Comment apprécier le Sénat ?

Quel peut être l’intérêt du Québec dans le débat en cours sur la réforme du Sénat ? Il y a bien sûr la question constitutionnelle, trop vaste pour être abordée dans ce court billet, mais qui devra bien l’être un jour où l’autre. La chose sera peut-être tentée en 2017. En perspective de n’importe quelle discussion constitutionnelle, il faut veiller à dégager les intérêts supérieurs du Québec. Même lorsqu’on croit que ceux-ci seraient mieux servis par l’indépendance, il demeure pertinent de se demander quelles réformes éventuelles de la fédération canadienne sont plus ou moins avantageuses pour le Québec. Il en est plusieurs en cours auxquelles le Québec entend s’opposer, comme la création d’une autorité unique des marchés financiers, et avec raison.

 

Alors qu’en est-il du Sénat qui fait l’objet de critiques renouvelées ces derniers mois ? Le Sénat devait supposément, en 1867, servir à représenter les anciens États coloniaux au sein du nouveau Parlement fédéral. Chaque région de la fédération – Haut-Canada, Bas-Canada, provinces maritimes moins peuplées – recevait un nombre équivalent de Sénateurs. Le Sénat devait donc aider à les représenter et leur garantir un minimum de poids au Parlement, indépendamment des fluctuations de la représentation à la Chambre des Communes en fonction de la population.

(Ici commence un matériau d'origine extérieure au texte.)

(* ===== verification/Disco.v ===== *)
(** The disk under the file systems: the block contract (bmo-block), the GPT
    reader (bmo-particiones), and the kernel's disk module with its identity gate
    and its write windows.
    Sources: src/platform/drivers/storage/block/src/lib.rs,
    src/platform/drivers/storage/particiones/src/lib.rs,
    src/Ultra_kernel_x86-64/kernel/src/ring0/dev/disk/{mod,gate,ventana}.rs.

    The AHCI commands are the device: [plato] is what a power cut leaves for
    certain, [vuelo] are the sectors accepted since the last FLUSH CACHE, of which
    a cut may leave any part.  [suerte] is what the device answers to each
    command; [traza] remembers every state a cut could have found. *)

From stdpp Require Import strings.
From S2P Require Import Prelude.

Definition SECTOR : nat := 512.

(** * bmo-block *)

Inductive BlockError := NotReady | OutOfRange | ReadOnly | BShortBuffer | Device | Timeout | Unsupported.

Record DeviceId := mkDeviceId {
  model : list Z; model_len : nat; serial : list Z; serial_len : nat; blocks : Z; id_block_size : Z
}.
Definition DEVICE_ID_EMPTY : DeviceId :=
  mkDeviceId (replicate 40 0) 0 (replicate 20 0) 0 0 (Z.of_nat SECTOR).

Definition is_known (d : DeviceId) : bool :=
  (0 <? model_len d)%nat && (0 <? serial_len d)%nat && (0 <? blocks d).

Definition same_device (d o : DeviceId) : bool :=
  is_known d && is_known o
  && Nat.eqb (model_len d) (model_len o)
  && Nat.eqb (serial_len d) (serial_len o)
  && (blocks d =? blocks o)
  && bool_decide (take (model_len d) (model d) = take (model_len o) (model o))
  && bool_decide (take (serial_len d) (serial d) = take (serial_len o) (serial o)).

Definition decidir_rango (listo armada : bool) (datos estratos : option (Z * Z)) (lba sectores : Z)
  : result unit string :=
  if negb listo then Err "sin disco"%string
  else if negb armada then Err "la escritura no esta armada (gate de identidad)"%string
  else if sectores =? 0 then Err "cero sectores"%string
  else match checked_add lba sectores with
  | None => Err "el rango de LBA desborda"%string
  | Some fin =>
      if existsb (fun w => (fst w <=? lba) && (fin <=? w64 (snd w + 1)))
           (option_list datos ++ option_list estratos)
      then Ok tt else Err "fuera de las ventanas de escritura (datos / ESTRATOS)"%string
  end.

Definition decidir (listo armada : bool) (datos estratos : option (Z * Z)) (lba count : Z)
  : result unit string := decidir_rango listo armada datos estratos lba count.

(** * bmo-particiones *)

Definition MAX_PARTS : nat := 8.

Record Partition := mkPartition {
  index : Z; first_lba : Z; last_lba : Z; type_lo : Z; p_name : list Z; p_name_len : nat
}.
Definition PARTITION_VACIA : Partition := mkPartition 0 0 0 0 (replicate 36 0) 0.

Definition sectors (p : Partition) : Z := w64 (saturating_sub (last_lba p) (first_lba p) + 1).
Definition is_esp (p : Partition) : bool := type_lo p =? 0xC12A7328.
Definition is_basic_data (p : Partition) : bool := type_lo p =? 0xEBD0A0A2.

Inductive GptError := SinFirma | SectorCorto | TamanoDeEntradaAbsurdo (n : Z).

Record Gpt := mkGpt { g_last_lba : Z; entries_lba : Z; entry_count : Z; entry_size : Z }.

Definition por_sector (g : Gpt) : nat := (SECTOR / Z.to_nat (entry_size g))%nat.

Definition le32 (b : list Z) (o : nat) : Z := of_le (slice o 4 b).

(** [for i in (0..8).rev() { v = (v << 8) | b[o + i] }]. *)
Definition le64 (b : list Z) (o : nat) : Z :=
  foldl (fun v i => Z.lor (Z.shiftl v 8) (b !!! (o + i)%nat)) 0 (reverse (seq 0 8)).

(** [b"EFI PART"]. *)
Definition EFI_PART : list Z := [0x45; 0x46; 0x49; 0x20; 0x50; 0x41; 0x52; 0x54].

Definition cabecera (sec : list Z) : result Gpt GptError :=
  if (length sec <? SECTOR)%nat then Err SectorCorto
  else if negb (bool_decide (slice 0 8 sec = EFI_PART)) then Err SinFirma
  else
    let es := le32 sec 84 in
    if (es <? 128) || (Z.of_nat SECTOR <? es) then Err (TamanoDeEntradaAbsurdo es)
    else Ok (mkGpt (le64 sec 48) (le64 sec 72) (le32 sec 80) es).

(** [for k in 0..36]: the printable half of the UTF-16 name. *)
Fixpoint nombre_gpt (sec : list Z) (o n : nat) (acc : list Z) : list Z :=
  match n with
  | O => acc
  | S n =>
      let lo := sec !!! o in
      let hi := sec !!! S o in
      if (lo =? 0) && (hi =? 0) then acc
      else nombre_gpt sec (o + 2) n
             (if (hi =? 0) && (0x20 <=? lo) && (lo <? 0x7F) then acc ++ [lo] else acc)
  end.

Definition entrada (sec : list Z) (off : nat) (indice : Z) : option Partition :=
  if (length sec <? off + 128)%nat then None
  else
    let t := le32 sec off in
    if (t =? 0) && (le32 sec (off + 4) =? 0) && (le32 sec (off + 8) =? 0) && (le32 sec (off + 12) =? 0)
    then None
    else
      let n := nombre_gpt sec (off + 56) 36 [] in
      Some (mkPartition indice (le64 sec (off + 32)) (le64 sec (off + 40)) t
              (put 0 n (replicate 36 0)) (length n)).

(** * The device and the disk module *)

(** What the device does with a command: all of it; [n] sectors and no error;
    an error after [n] sectors. *)
Inductive Suerte := Va | Corta (n : nat) | Rota (n : nat).

Record Disco := mkDisco {
  plato : Z -> list Z; vuelo : list (Z * list Z); suerte : list Suerte;
  traza : list ((Z -> list Z) * list (Z * list Z));
  registrado : bool; listo : bool; armada : bool; dma_phys : Z; total_sectores : Z;
  identidad : DeviceId; parts : list Partition; disco_last_lba : Z;
  part_datos : option Partition; ventana_es : option (Z * Z)
}.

Mais par un curieux retournement dont le fin renard Macdonald était passé maître, cette prétendue représentativité régionale était tuée dans l’œuf et nulle dans les faits, malgré les beaux discours. L’institution allait en fin de compte renforcer encore le gouvernement central. Contrairement au Conseil législatif des Canadas-Unis, dont on avait obtenu de le rendre électif, réforme longtemps demandée, le Sénat serait en effet nommé. On voulait bien sûr renforcer, par certains aspects, le caractère britannique des institutions du nouveau Dominion et le Sénat devait ressembler en cela quelque peu à la Chambre des Lords. Cependant, la nomination des Sénateurs relève depuis 1867 du premier ministre du Canada et non de ceux des provinces.

Son rôle de représentativité régionale est donc une farce, un peu dispendieuse il est vrai. On se rappellera que dans les 5 réformes de Meech étaient prévues des modifications à cet égard pour le Québec, mais sur une base assez faiblarde. Elles auraient fait en sorte que le gouvernement du Canada aurait nommé les Sénateurs du Québec (et les trois juges québécois de la Cour suprême) sur la base des recommandations du Québec. Avec le temps, peut-être que le gouvernement fédéral aurait accepté les recommandations de tous les gouvernements, y compris souverainistes, pour respecter l’esprit de l’accord.

Dans l’état actuel des choses, deux propositions surtout sont discutées : l’abolition du Sénat ou son électivité. Transformer réellement le Sénat en chambre élue, sans en changer l’équilibre des sièges, pourrait être plus intéressant pour le Québec que la situation actuelle, à condition que ce soit une véritable élection et non une élection de pacotille où la prérogative du premier ministre de nommer les Sénateurs serait maintenue. Les Sénateurs québécois répondraient au peuple plutôt que d’être les créatures du patronage du premier ministre, ils pourraient appartenir à n’importe quel parti choisi par les Québécois.

Dans son état actuel, le Sénat n’est pas seulement une farce quant à la représentation des régions, il l’est en tant que chambre parlementaire. C’est avant tout un coûteux club des amis du financement politique des partis du pouvoir à Ottawa. Disons-le franchement, une sinécure du lobbyisme et du patronage, un musée des fossiles vivants. C’est pourquoi, d’un point de vue québécois, son abolition ne serait pas une mauvaise chose, bien au contraire.